Scan the lines below for "event" and copy the matches.

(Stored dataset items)
[Start of Attachment]

(** The request is over, and the device interrupts. *)
Definition finish (m : machine) (h : Z) (q : io) (x : vbuf) (secs : gmap Z (list Z)) (st len : Z) : machine :=
  let s := put_vbuf (drv m) (io_buf q) x in
  let g := mk_vregs (notified (vmmio s)) (Z.lor (isr (vmmio s)) 1) in
  mk_machine (with_vmmio (with_vd s (report (vd s) h (io_status q) st len)) g)
    (mk_device (last_avail (dev m)) (pending (dev m) ∖ {[h]}) secs).

(** A device may look at the ring at any time. *)
Inductive virtio_step (m : machine) : machine → Prop :=
| vs_fetch h :
    last_avail (dev m) ≠ avail_idx (vd (drv m)) →
    avail_ring (vd (drv m)) !! Z.to_nat (last_avail (dev m) mod NUM) = Some h →
    virtio_step m (mk_machine (drv m)
      (mk_device (u16 (last_avail (dev m) + 1)) ({[h]} ∪ pending (dev m)) (sectors (dev m))))
| vs_read h q x len :
    h ∈ pending (dev m) → decode (vd (drv m)) h = Some q → io_write q = false →
    vbufs (drv m) !! io_buf q = Some x →
    virtio_step m (finish m h q (set_b_data x (read_sectors (sectors (dev m)) (io_sector q) (io_count q)))
                     (sectors (dev m)) 0 len)
| vs_write h q x len :
    h ∈ pending (dev m) → decode (vd (drv m)) h = Some q → io_write q = true →
    vbufs (drv m) !! io_buf q = Some x →
    virtio_step m (finish m h q x (write_sectors (sectors (dev m)) (io_sector q) (io_count q) (b_data x)) 0 len)
| vs_fail h q x data secs st len :
    h ∈ pending (dev m) → decode (vd (drv m)) h = Some q →
    vbufs (drv m) !! io_buf q = Some x → 1 ≤ st ≤ 2 →
    (* what the transfer left behind *)
    length data = length (b_data x) → (io_write q = true → data = b_data x) →
    (∀ k v, secs !! k = Some v → length v = 512%nat) →
    (∀ k, k < io_sector q ∨ io_sector q + Z.of_nat (io_count q) ≤ k → secs !! k = sectors (dev m) !! k) →
    virtio_step m (finish m h q (set_b_data x data) secs st len)
| vs_idle :
    last_avail (dev m) = avail_idx (vd (drv m)) → notified (vmmio (drv m)) = true →
    virtio_step m (mk_machine (with_vmmio (drv m) (mk_vregs false (isr (vmmio (drv m))))) (dev m)).

(** What a device may not ignore: entries in the available ring that it was notified
    of, and the requests it has taken. *)
Definition busy (m : machine) : Prop :=
  (notified (vmmio (drv m)) = true ∧ last_avail (dev m) ≠ avail_idx (vd (drv m)) ∧
   is_Some (avail_ring (vd (drv m)) !! Z.to_nat (last_avail (dev m) mod NUM))) ∨
  (∃ h q, h ∈ pending (dev m) ∧ decode (vd (drv m)) h = Some q ∧ is_Some (vbufs (drv m) !! io_buf q)).

Class VirtioDevice (device_step : machine → machine → Prop) : Prop := {
  vdev_spec : ∀ m m', device_step m m' → virtio_step m m';
  vdev_live : ∀ m, busy m → ∃ m', device_step m m';
}.

(** ** The whole machine *)

(** The calls and returns of [virtio_disk_rw]; at the return, the block number and
    the contents of the buffer. *)
Inductive event := Call (p b write : Z) | Return (p b write n : Z) (data : list Z).

(** Where a caller goes on when it gets the lock. *)
Definition resume (a : point) : option point :=
  match a with
  | Start | WakeFree => Some Alloc
  | WakeBuf c => Some (Poll c)
  | _ => None
  end.

(** What the driver does on its own: the callers, and the handler, which starts when
    the device interrupts. *)
Inductive work (m : machine) : option event → machine → Prop :=
| w_acquire p r a :
    vlock (drv m) = None → vreqs (drv m) !! p = Some r → resume (q_at r) = Some a →
    work m None (mk_machine (with_vlock (goto (drv m) p r a) (Some (Thread p))) (dev m))
| w_run p r s' :
    vlock (drv m) = Some (Thread p) → vreqs (drv m) !! p = Some r → rw_run (drv m) p r = Ok (false, s') →
    work m None (mk_machine s' (dev m))
| w_return p r x s' :
    vlock (drv m) = Some (Thread p) → vreqs (drv m) !! p = Some r → rw_run (drv m) p r = Ok (true, s') →
    vbufs s' !! q_buf r = Some x →
    work m (Some (Return p (q_buf r) (q_write r) (b_blockno x) (b_data x))) (mk_machine s' (dev m))
| w_intr :
    vlock (drv m) = None → isr (vmmio (drv m)) ≠ 0 →
    work m None (mk_machine (with_vlock (drv m) (Some (Handler IrqStatus))) (dev m))
| w_intr_run ph s' :
    vlock (drv m) = Some (Handler ph) → intr_run (drv m) ph = Ok s' → work m None (mk_machine s' (dev m)).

[End of Attachment]

ANSWER AREA —
Inductive event := Call (p b write : Z) | Return (p b write n : Z) (data : list Z).
Inductive work (m : machine) : option event → machine → Prop :=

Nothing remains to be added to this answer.